Given this brief overview of peacekeeping operations and the reflection on Brazil’s positioning regarding such observed changes, it is possible to perceive that the contemporary peacekeeping scenario has been distancing itself from what would be an ideal stage for Brazil’s performance. While Brazil advocates for broad, multidimensional peacekeeping operations focused on conflict resolution and state development as key to building positive peace, contemporary peacekeeping is adopting a more robust use of force aimed at stabilization, while becoming devoid of a broad range of reconstruction tasks. In the next section, we will show that participating in UN peacekeeping operations does not seem to meet Brazil’s foreign policy priorities in the Lula da Silva government inaugurated in 2023.

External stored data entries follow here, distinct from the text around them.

Definition setResult (r : option StudentResult) (c : Individual)
  : Individual :=
  mkIndividual (activeTab c) (indexNumber c) (nationalId c) (loading c)
    r (isModalOpen c) (shown c) (fetched c).

Definition setIsModalOpen (b : bool) (c : Individual) : Individual :=
  mkIndividual (activeTab c) (indexNumber c) (nationalId c) (loading c)
    (result c) b (shown c) (fetched c).

(** The handler of the national identity input (line 328). *)
Definition setNationalId (id : string) (c : Individual) : Individual :=
  mkIndividual (activeTab c) (indexNumber c) id (loading c)
    (result c) (isModalOpen c) (shown c) (fetched c).

Definition request (url : string) (c : Individual) : Individual :=
  mkIndividual (activeTab c) (indexNumber c) (nationalId c) (loading c)
    (result c) (isModalOpen c) (shown c) (fetched c ++ [url]).

Definition missing_fields : Toast :=
  mkToast "Missing Information" "Please enter all required fields." true.

Definition results_retrieved : Toast :=
  mkToast "Results Retrieved!" "Your results have been successfully loaded."
    false.

Definition no_result_found : Toast :=
  mkToast "No Results Found" "Please check your details and try again." true.

Definition lookup_error (err : Exn) : Toast :=
  mkToast "Error"
    ("Error fetching results: " ++
     match err with
     | Error message => message
     | Thrown => "Unknown error"
     end) true.

(** Lines 90-92: the decoded body, or what the [try] block throws. *)
Definition decoded (answer : Exn + Response) : Exn + Json :=
  match answer with
  | inl e => inl e
  | inr res =>
      if negb (ok res) then inl (Error "Failed to fetch results")
      else json res
  end.

Definition is_advanced (t : Tab) : bool :=
  match t with
  | ADVANCED => true
  | _ => false
  end.

Definition getResults (service : Service) (now : N) (random : string)
  (c : Individual) : Individual :=
  if negb (JS.truthy (indexNumber c))
     || (is_advanced (activeTab c) && negb (JS.truthy (nationalId c)))
  then show missing_fields c
  else
    let c := setLoading true c in
    let c := setResult None c in
    let url := apiUrl c now random in
    let c := request url c in
    let c :=
      match decoded (service url) with
      | inr data =>
          match data with
          | JObject r =>
              if has_name data then
                let c := setResult (Some r) c in
                let c := setIsModalOpen true c in
                show results_retrieved c
              else show no_result_found c
          | JOther => show no_result_found c
          end
      | inl err => show (lookup_error err) c
      end in
    setLoading false c.

(** ** The class table (lines 626-691) *)

(** The text of a cell cut to [limit] characters (lines 643, 653, 663 and
    668): [s.length > limit ? `${s.substring(0, limit)}...` : s].  A
    character is a byte here, which is right for ASCII text. *)
Definition ellipsis (limit : nat) (s : string) : string :=
  if Nat.ltb limit (String.length s) then String.substring 0 limit s ++ "..."
  else s.

Definition subject_label (subject : string) : string := ellipsis 10 subject.

Definition placed_label (placed : option string) : string :=
  match placed with
  | Some s => if JS.truthy s then ellipsis 15 s else "-"
  | None => "-"
  end.

(** What a subject cell of the table shows: the mark, the class of the
    badge and the grade in it. *)
Record MarkBadge := mkMarkBadge {
  mark_text : string;
  badge_class : string;
  badge_grade : string
}.

Section Table.

Variable Number_toString : number -> string.

(** Lines 671-687: a dash when the student has no mark under the subject. *)
Definition table_cell (student : StudentResult) (subject : string)
  : option MarkBadge :=
  let found := markObj student subject in
  let mark :=
    match found with
    | Some m =>
        match markPercent m with
        | Some p => toFixed Number_toString 1 p ++ "%"
        | None => "-"
        end
    | None => "-"
    end in
  let grade :=
    match found with
    | Some m => JS.nullish (letterGrade m) "-"
    | None => "-"
    end in
  match found with
  | Some _ =>
      let badge := getGradeColor grade ++ " text-xs px-1 py-0" in
      Some (mkMarkBadge mark badge grade)
  | None => None
  end.

End Table.

(** The card of line 434 is shown on the class tab while nothing is stored
    and no scan runs. *)
Definition empty_state (tab : Tab) (c : Component) : bool :=
  match tab with
  | CLASS => Nat.eqb (List.length (classResults c)) 0 && negb (classLoading c)
  | _ => false
  end.

(** ** The words of the specification *)

(** The two classes of a probe (section 4.2, step 3): found on a success
    status whose body carries a non-empty name, empty on anything else. *)
Inductive Outcome :=
| Found (record : StudentResult)
| Empty.
Lemma cleaned_len_le (s : text) : len (cleaned s) <= len s.
Proof.
  unfold cleaned. rewrite <- (join_split_on nl s) at 2. apply join_filter_len.
Qed.

Lemma enforce_long (t : text) (max_chars : Z) :
  len t > max_chars ->
  _enforce_character_limit t max_chars =
    if len (cleaned (enforce_cut t max_chars)) <? max_chars - 50
    then cleaned (enforce_cut t max_chars) ++ continuation_note
    else cleaned (enforce_cut t max_chars).
Proof.
  intros Hlong. unfold _enforce_character_limit.
  destruct (Z.leb_spec (len t) max_chars) as [Hfit | _]; [lia |].
  destruct (Z.gtb_spec (len t) max_chars) as [_ | Hno]; [| lia].
  reflexivity.
Qed.

Lemma enforce_cut_len (t : text) (max_chars : Z) :
  0 <= max_chars -> len t > max_chars ->
  len (enforce_cut t max_chars) <= max_chars.
Proof.
  intros Hmax Hlong. unfold enforce_cut.
  assert (Htr : len (slice_to t max_chars) = max_chars)
    by (rewrite slice_to_len; lia).
  pose proof (best_ending_bounds (slice_to t max_chars)) as Hbest.
  destruct (_ >? max_chars - 200); [| lia].
  rewrite slice_to_len by lia. lia.
Qed.

Lemma continuation_note_len : len continuation_note = 36.
Proof. reflexivity. Qed.

(** Below zero no text fits the budget, so the bound of the enforcer is
    stated for budgets from zero on. *)
Lemma negative_budget_never_met (t : text) (max_chars : Z) :
  max_chars < 0 -> len (_enforce_character_limit t max_chars) > max_chars.
Proof.
  intros Hneg. pose proof (len_nonneg (_enforce_character_limit t max_chars)).
  lia.
Qed.

(** C8: a text that already fits the budget is returned unchanged. *)
Theorem enforce_identity_within_budget (t : text) (max_chars : Z) :
  len t <= max_chars -> _enforce_character_limit t max_chars = t.
Proof.
  intros Hfit. unfold _enforce_character_limit.
  destruct (Z.leb_spec (len t) max_chars); [reflexivity | lia].
Qed.

Lemma enforce_identity_within_budget_witness :
  _enforce_character_limit (str "Ship it. #ai") 2950 = str "Ship it. #ai".
Proof.
  apply (enforce_identity_within_budget (str "Ship it. #ai") 2950).
  vm_compute. discriminate.
Defined.
Lemma rowLoop_raises values : forall i t,
  Forall2 Z.le (widths t) (widths (fst (rowLoop i values t))).
Proof.
  induction values as [|v values IH]; intros i t; simpl.
  - apply Forall2_le_refl.
  - unfold bind. pose proof (rowCell_raises i v t) as R1.
    destruct (rowCell i v t) as [t1 [s| |]]; simpl in *; try done.
    pose proof (IH (S i) t1) as R2.
    destruct (rowLoop (S i) values t1) as [t2 [row| |]]; simpl in *;
      by apply (Forall2_le_trans _ (widths t1)).
Qed.

Lemma rowCell_fits i v t t' s :
  rowCell i v t = (t', Done s) ->
  exists wd, widths t' !! i = Some wd /\ runeCount s <= wd.
Proof.
  rewrite rowCell_run.
  destruct (precision t !! i); [|done].
  destruct (stringify _ v) as [s'|]; [|done].
  destruct (widths t !! i) as [w|] eqn:Ew; [|done].
  intros [= <- <-]. destruct (Z.ltb_spec w (runeCount s')).
  - exists (runeCount s'). simpl. split; [|lia].
    apply list_lookup_insert_eq. by apply lookup_lt_Some in Ew.
  - by exists w.
Qed.

Lemma rowLoop_fits values : forall i t t' row,
  rowLoop i values t = (t', Done row) ->
  forall k s, row !! k = Some s ->
    exists wd, widths t' !! (i + k)%nat = Some wd /\ runeCount s <= wd.
Proof.
  induction values as [|v values IH]; intros i t t' row E; simpl in E.
  - injection E as <- <-. by intros k s.
  - apply bind_inv_done in E as (t1 & s0 & E1 & E).
    apply bind_inv_done in E as (t2 & row' & E2 & E).
    injection E as <- <-.
    intros [|k] s Hk; simpl in Hk.
    + injection Hk as <-. rewrite Nat.add_0_r.
      destruct (rowCell_fits i v t t1 s0 E1) as (wd & Hw & Hle).
      pose proof (rowLoop_raises values (S i) t1) as R. rewrite E2 in R.
      simpl in R.
      destruct (Forall2_lookup_l _ _ _ _ _ R Hw) as (wd' & Hw' & Hle').
      exists wd'. split; [done | lia].
    + rewrite Nat.add_succ_r. by apply (IH (S i) t1 t2 row').
Qed.

Lemma stringify_defined p v :
  noNilPointer v -> is_Some (stringify p v).
Proof.
  intros [H1 H2]. destruct v as [| | | | | | |[q|]|[q|]| | | |]; simpl;
    try (eexists; reflexivity); congruence.
Qed.

Lemma rowLoop_ok values : forall i t,
  Forall noNilPointer values ->
  (i + length values <= length (precision t))%nat ->
  (i + length values <= length (widths t))%nat ->
  exists t' row, rowLoop i values t = (t', Done row).
Proof.
  induction values as [|v values IH]; intros i t Hv Hp Hw; simpl.
  - by eexists _, _.
  - apply Forall_cons in Hv as [Hv0 Hv]. simpl in Hp, Hw.
    destruct (lookup_lt_is_Some_2 (precision t) i ltac:(lia)) as [p Ep].
    destruct (lookup_lt_is_Some_2 (widths t) i ltac:(lia)) as [w Ew].
    destruct (stringify_defined (effective p) v Hv0) as [s Es].
    destruct (rowCell_frame i v t) as (ws & F & L).
    assert (E1 : exists t1, rowCell i v t = (t1, Done s)).
    { rewrite rowCell_run, Ep, Es, Ew. by eexists. }
    destruct E1 as [t1 E1]. rewrite E1 in F. simpl in F. subst t1.
    rewrite (bind_Done _ _ _ _ _ E1).
    destruct (IH (S i) (set_widths ws t) Hv) as (t2 & row & E2);
      [simpl; lia | simpl; lia |].
    rewrite (bind_Done _ _ _ _ _ E2). by eexists _, _.
Qed.
(** * mockttp: socket utilities, the abstract instance and the control schema

    A shallow embedding of [src/util/socket-util.ts], of the class
    [AbstractMockttp] of [src/mockttp.ts] and of the GraphQL schema of the
    remote-control channel, with the properties the specification states
    about them.  The port allocator and the TLS terminator, whose code is
    not among these files, are modelled from the specification. *)

From Stdlib Require Import ZArith Lia.
From stdpp Require Import base option numbers strings list gmap.

Open Scope string_scope.
Open Scope list_scope.
Open Scope Z_scope.

(** ** Promises

    The state of a JavaScript promise.  Settling a promise that is already
    settled does nothing. *)

Inductive Promise (A : Type) : Type :=
  | Pending
  | Resolved (value : A)
  | Rejected (reason : string).
Arguments Pending {A}.
Arguments Resolved {A} value.
Arguments Rejected {A} reason.

Definition resolve {A} (v : A) (p : Promise A) : Promise A :=
  match p with
  | Pending => Resolved v
  | _ => p
  end.

(** [p.then(k)], for a callback that reports what it did as a list of
    events: the callback runs only once the promise is resolved. *)
Definition thenDo {A E} (p : Promise A) (k : A → list E) : list E :=
  match p with
  | Resolved v => k v
  | _ => []
  end.

Module SocketUtil.

(** A [Buffer] is a sequence of bytes; indexing gives a number, or
    [undefined] (here [None]) out of range. *)
Definition Buffer := list Byte.byte.

Definition byteValue (b : Byte.byte) : Z := Z.of_N (Byte.to_N b).

Definition index (data : Buffer) (i : nat) : option Z :=
  byteValue <$> data !! i.

(** *** The readable side of a [net.Socket]

    Only what [peekFirstByte] touches is modelled: the queue of chunks
    read from the network and not yet handed to a consumer, the
    [readableFlowing] flag ([null], [true] or [false]) and the one-shot
    ['data'] listeners. *)

Record Readable := mkReadable {
  readBuffer : list Buffer;
  flowing : option bool
}.

(** What a listener of the socket can reach: the stream and the promise
    under construction. *)
Record World := mkWorld {
  stream : Readable;
  peeked : Promise (option Z)
}.

Definition Listener := Buffer → World → World.

Record Conn := mkConn {
  world : World;
  onceData : list Listener
}.

Definition pause (w : World) : World :=
  mkWorld (mkReadable (readBuffer (stream w)) (Some false)) (peeked w).

(** A zero-length chunk is never queued, neither by [push] nor by
    [unshift]. *)
Definition isEmpty (chunk : Buffer) : bool :=
  match chunk with [] => true | _ :: _ => false end.

Definition unshift (data : Buffer) (w : World) : World :=
  if isEmpty data then w
  else mkWorld (mkReadable (data :: readBuffer (stream w))
                           (flowing (stream w)))
               (peeked w).

Definition resolvePeek (v : option Z) (w : World) : World :=
  mkWorld (stream w) (resolve v (peeked w)).

(** [socket.once('data', l)]: the listener is queued, and a stream that
    was not explicitly paused is switched to flowing mode. *)
Definition once_data (l : Listener) (c : Conn) : Conn :=
  let s := stream (world c) in
  let fl := match flowing s with
            | Some false => Some false
            | _ => Some true
            end in
  mkConn (mkWorld (mkReadable (readBuffer s) fl) (peeked (world c)))
         (onceData c ++ [l]).

(** One turn of the stream's flow loop.  In flowing mode the head chunk
    is taken off the queue and emitted as ['data'] to the one-shot
    listeners, which are thereby removed.  When the stream is still
    flowing afterwards, the chunks that remain are emitted to no listener
    and are lost. *)
Definition flow (c : Conn) : Conn :=
  match flowing (stream (world c)), readBuffer (stream (world c)) with
  | Some true, chunk :: rest =>
      let w0 := mkWorld (mkReadable rest (Some true)) (peeked (world c)) in
      let w1 := foldl (λ w l, l chunk w) w0 (onceData c) in
      match flowing (stream w1) with
      | Some true => mkConn (mkWorld (mkReadable [] (Some true)) (peeked w1)) []
      | _ => mkConn w1 []
      end
  | _, _ => c
  end.

(** A chunk is read from the network: it joins the tail of the queue and
    the flow loop runs.  A zero-length chunk is dropped: nothing is queued
    and no ['data'] is emitted for it. *)
Definition push (chunk : Buffer) (c : Conn) : Conn :=
  if isEmpty chunk then c
  else
    let w := world c in
    flow (mkConn (mkWorld (mkReadable (readBuffer (stream w) ++ [chunk])
                                      (flowing (stream w)))
                          (peeked w))
                 (onceData c)).
(** On a well-formed store, [loadDayLogMap] writes nothing beyond the
    migration.  Every entry it returns is an entry of some month shard and
    every date of a shard appears; when each shard holds dates of its own
    month only, it returns for every date the record of the shard of that
    month, the one [getDayLog] reads. *)
Theorem loadDayLogMap_spec (w : World) :
  wellFormedStore (localStorage w) ->
  let w1 := exec migrateV1ToV2IfNeeded w in
  let st1 := localStorage w1 in
  let all := eval loadDayLogMap w in
  exec loadDayLogMap w = w1
  /\ (forall d r, all !! d = Some r ->
        exists month, monthMapOf st1 month !! d = Some r)
  /\ (forall d month, is_Some (monthMapOf st1 month !! d) -> is_Some (all !! d))
  /\ (shardsKeyed st1 ->
      forall d,
        all !! d = monthMapOf st1 (toMonthISO d) !! d
        /\ eval (getDayLog d) w = default (defaultDayLog d) (all !! d)).
Proof.
  intros _ w1 st1 all.
  assert (Hall : all = foldl (fun merged m => monthMapOf st1 m ∪ merged) ∅
                         (eval listV2Months w1)).
  { subst all. unfold eval at 1. by rewrite loadDayLogMap_run. }
  destruct (listV2Months_spec w1) as (_ & _ & _ & Hmem).
  split; [unfold exec; by rewrite loadDayLogMap_run|]. split; [|split].
  - intros d r H. rewrite Hall in H.
    apply gather_lookup_Some in H as [H|(m & _ & H)]; [|by exists m].
    by rewrite lookup_empty in H.
  - intros d month H. rewrite Hall. apply gather_is_Some. right.
    exists month. split; [|done]. apply Hmem.
    destruct H as [r Hr]. by apply monthMapOf_Some_key in Hr.
  - intros Hkeyed d.
    assert (Hd : all !! d = monthMapOf st1 (toMonthISO d) !! d).
    { rewrite Hall, (gather_keyed st1 _ _ _ Hkeyed), lookup_empty.
      destruct (monthMapOf st1 (toMonthISO d) !! d) eqn:E; [|done].
      rewrite decide_True; [done|]. apply Hmem.
      by apply monthMapOf_Some_key in E. }
    split; [exact Hd|]. by rewrite Hd, eval_getDayLog.
Qed.

Lemma loadDayLogMap_spec_witness :
  exec loadDayLogMap legacyWorld = exec migrateV1ToV2IfNeeded legacyWorld.
Proof.
  exact (proj1 (loadDayLogMap_spec legacyWorld wellFormedStore_legacy)).
Defined.

Section SaveFacts.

Peacekeeping Operations and the Brazilian National Interest
With the end of MINUSTAH, the total number of Brazilians serving in peacekeeping operations dropped from 1,291 in 2016 to 248 in 2017. Of these 248 Brazilians, 206 were soldiers: 205 in Lebanon and only 1 in Cyprus (United Nations Peacekeeping 2023). This scenario also coincides with a period of profound political and economic turmoil in Brazil. The Rousseff government ended through an impeachment trial in August 2016, and the new president, Michel Temer, made it clear that his foreign policy priorities would be different. With the end of MINUSTAH in October 2017, there was no Brazilian movement to engage substantively in other peacekeeping operations, despite a discussion on this matter within the Foreign Ministry about the impact of troop reduction on Brazil’s international visibility (Abdenur and Call 2017).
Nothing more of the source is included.